[Records excerpted from a collection]
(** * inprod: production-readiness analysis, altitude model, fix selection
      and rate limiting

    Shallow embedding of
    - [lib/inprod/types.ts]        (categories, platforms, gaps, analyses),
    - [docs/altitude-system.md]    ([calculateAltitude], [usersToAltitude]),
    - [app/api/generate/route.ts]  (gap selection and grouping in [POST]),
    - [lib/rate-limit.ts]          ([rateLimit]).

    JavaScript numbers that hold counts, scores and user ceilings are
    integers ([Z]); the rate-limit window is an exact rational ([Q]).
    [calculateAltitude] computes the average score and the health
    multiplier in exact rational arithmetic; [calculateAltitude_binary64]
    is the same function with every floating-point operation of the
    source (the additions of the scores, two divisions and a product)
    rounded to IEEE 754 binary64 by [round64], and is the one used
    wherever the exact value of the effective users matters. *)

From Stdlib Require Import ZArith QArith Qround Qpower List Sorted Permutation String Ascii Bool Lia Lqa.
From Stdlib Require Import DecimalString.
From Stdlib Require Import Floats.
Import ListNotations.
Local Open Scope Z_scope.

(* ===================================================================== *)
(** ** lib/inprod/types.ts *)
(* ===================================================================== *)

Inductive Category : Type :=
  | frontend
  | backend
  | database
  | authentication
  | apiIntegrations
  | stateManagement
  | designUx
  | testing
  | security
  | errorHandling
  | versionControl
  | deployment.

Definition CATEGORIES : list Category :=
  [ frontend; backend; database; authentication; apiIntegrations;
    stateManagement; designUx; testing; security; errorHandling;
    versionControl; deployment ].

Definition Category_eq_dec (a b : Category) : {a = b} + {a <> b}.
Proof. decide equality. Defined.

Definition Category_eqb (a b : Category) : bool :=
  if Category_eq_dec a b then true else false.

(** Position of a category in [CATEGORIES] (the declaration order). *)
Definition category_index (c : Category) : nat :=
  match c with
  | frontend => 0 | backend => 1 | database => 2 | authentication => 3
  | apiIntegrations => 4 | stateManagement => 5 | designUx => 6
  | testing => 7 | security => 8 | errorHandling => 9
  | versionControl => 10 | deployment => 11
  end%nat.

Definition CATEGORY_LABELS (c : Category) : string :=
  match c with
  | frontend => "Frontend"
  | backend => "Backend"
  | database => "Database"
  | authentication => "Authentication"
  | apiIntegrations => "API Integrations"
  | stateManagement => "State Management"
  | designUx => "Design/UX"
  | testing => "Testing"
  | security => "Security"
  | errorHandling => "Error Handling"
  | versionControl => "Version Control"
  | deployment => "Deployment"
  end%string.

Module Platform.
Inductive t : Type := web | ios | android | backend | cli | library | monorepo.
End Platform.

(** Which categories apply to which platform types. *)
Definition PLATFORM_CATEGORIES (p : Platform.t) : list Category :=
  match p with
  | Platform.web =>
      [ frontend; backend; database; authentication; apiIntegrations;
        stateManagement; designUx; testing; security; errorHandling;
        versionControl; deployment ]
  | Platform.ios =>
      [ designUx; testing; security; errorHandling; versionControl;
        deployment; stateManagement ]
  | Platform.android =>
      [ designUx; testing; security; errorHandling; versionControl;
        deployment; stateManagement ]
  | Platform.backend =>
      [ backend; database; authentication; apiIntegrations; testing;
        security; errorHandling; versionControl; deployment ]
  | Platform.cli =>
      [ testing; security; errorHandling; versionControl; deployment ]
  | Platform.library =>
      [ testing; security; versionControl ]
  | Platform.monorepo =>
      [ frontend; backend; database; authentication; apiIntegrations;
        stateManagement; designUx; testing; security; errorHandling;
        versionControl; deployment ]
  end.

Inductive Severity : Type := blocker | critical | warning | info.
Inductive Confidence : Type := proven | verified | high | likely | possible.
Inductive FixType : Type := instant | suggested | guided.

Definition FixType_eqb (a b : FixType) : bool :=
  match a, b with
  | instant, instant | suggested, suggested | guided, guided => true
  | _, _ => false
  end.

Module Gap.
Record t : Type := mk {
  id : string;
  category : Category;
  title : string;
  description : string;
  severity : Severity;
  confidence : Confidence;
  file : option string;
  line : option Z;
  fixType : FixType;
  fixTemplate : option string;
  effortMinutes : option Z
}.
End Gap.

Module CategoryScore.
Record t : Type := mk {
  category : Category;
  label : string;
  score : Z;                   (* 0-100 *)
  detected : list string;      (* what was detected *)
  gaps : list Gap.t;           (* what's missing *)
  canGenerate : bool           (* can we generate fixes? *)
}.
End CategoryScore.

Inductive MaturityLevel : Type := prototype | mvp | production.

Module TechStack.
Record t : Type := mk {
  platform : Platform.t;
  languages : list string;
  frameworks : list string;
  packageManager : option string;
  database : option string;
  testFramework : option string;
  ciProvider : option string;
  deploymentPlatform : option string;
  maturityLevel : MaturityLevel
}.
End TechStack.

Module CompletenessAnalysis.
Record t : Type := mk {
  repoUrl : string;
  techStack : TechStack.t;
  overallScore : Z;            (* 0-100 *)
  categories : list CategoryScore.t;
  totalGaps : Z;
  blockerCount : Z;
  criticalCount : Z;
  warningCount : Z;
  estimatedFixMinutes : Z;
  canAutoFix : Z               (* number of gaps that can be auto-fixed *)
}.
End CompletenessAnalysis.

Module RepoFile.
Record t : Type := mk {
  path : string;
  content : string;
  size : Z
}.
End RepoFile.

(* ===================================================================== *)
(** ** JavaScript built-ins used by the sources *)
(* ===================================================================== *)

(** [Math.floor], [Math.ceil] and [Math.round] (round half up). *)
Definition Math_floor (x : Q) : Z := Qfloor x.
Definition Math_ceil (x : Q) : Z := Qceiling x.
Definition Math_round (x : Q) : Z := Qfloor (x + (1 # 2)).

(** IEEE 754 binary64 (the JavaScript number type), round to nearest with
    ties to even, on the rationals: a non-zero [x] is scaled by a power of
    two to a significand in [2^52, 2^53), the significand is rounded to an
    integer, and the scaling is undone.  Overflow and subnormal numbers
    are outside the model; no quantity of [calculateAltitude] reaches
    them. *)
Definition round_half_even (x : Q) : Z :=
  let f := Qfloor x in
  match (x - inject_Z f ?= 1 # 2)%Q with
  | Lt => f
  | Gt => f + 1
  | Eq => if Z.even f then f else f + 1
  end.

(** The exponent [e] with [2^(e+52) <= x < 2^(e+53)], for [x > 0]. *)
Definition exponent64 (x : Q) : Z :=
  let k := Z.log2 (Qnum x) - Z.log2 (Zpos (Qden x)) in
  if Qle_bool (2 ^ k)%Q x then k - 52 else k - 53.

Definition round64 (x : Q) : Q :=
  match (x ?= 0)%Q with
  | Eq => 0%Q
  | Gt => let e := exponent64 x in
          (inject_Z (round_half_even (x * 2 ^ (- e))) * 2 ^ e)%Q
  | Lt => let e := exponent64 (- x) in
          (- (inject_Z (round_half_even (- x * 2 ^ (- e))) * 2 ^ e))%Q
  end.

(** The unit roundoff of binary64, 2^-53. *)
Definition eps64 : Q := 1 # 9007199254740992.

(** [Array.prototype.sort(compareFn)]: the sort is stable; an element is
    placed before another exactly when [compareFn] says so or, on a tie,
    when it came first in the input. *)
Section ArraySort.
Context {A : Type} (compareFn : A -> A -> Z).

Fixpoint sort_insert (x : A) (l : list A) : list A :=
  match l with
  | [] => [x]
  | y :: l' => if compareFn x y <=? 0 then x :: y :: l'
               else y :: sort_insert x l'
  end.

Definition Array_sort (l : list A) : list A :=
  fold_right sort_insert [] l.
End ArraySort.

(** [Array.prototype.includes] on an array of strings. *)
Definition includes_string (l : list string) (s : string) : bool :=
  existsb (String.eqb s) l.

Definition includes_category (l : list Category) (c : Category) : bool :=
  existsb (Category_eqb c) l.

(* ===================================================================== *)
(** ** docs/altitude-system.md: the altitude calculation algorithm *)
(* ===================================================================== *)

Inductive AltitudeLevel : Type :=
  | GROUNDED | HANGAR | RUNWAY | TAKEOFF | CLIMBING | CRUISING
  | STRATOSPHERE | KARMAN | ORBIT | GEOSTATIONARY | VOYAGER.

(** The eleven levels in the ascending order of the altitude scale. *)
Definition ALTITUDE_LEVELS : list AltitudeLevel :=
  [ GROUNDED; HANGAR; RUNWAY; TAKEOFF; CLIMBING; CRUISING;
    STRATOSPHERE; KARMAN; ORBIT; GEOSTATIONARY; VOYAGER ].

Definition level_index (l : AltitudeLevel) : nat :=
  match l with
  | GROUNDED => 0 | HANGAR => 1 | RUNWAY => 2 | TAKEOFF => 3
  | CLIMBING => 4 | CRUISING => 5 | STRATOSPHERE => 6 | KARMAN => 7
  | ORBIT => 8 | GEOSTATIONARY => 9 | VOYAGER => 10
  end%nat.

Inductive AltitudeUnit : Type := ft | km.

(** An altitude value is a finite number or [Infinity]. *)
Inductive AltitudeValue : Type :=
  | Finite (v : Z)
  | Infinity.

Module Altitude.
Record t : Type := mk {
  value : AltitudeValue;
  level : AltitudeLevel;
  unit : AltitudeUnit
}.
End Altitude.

* WHAT YOU WILL DO
Scan the records above. Return every line with "testing" in it.

* ANSWER TO THIS EXERCISE
  | testing
    stateManagement; designUx; testing; security; errorHandling;
  | testing => 7 | security => 8 | errorHandling => 9
  | testing => "Testing"
        stateManagement; designUx; testing; security; errorHandling;
      [ designUx; testing; security; errorHandling; versionControl;
      [ designUx; testing; security; errorHandling; versionControl;
      [ backend; database; authentication; apiIntegrations; testing;
      [ testing; security; errorHandling; versionControl; deployment ]
      [ testing; security; versionControl ]
        stateManagement; designUx; testing; security; errorHandling;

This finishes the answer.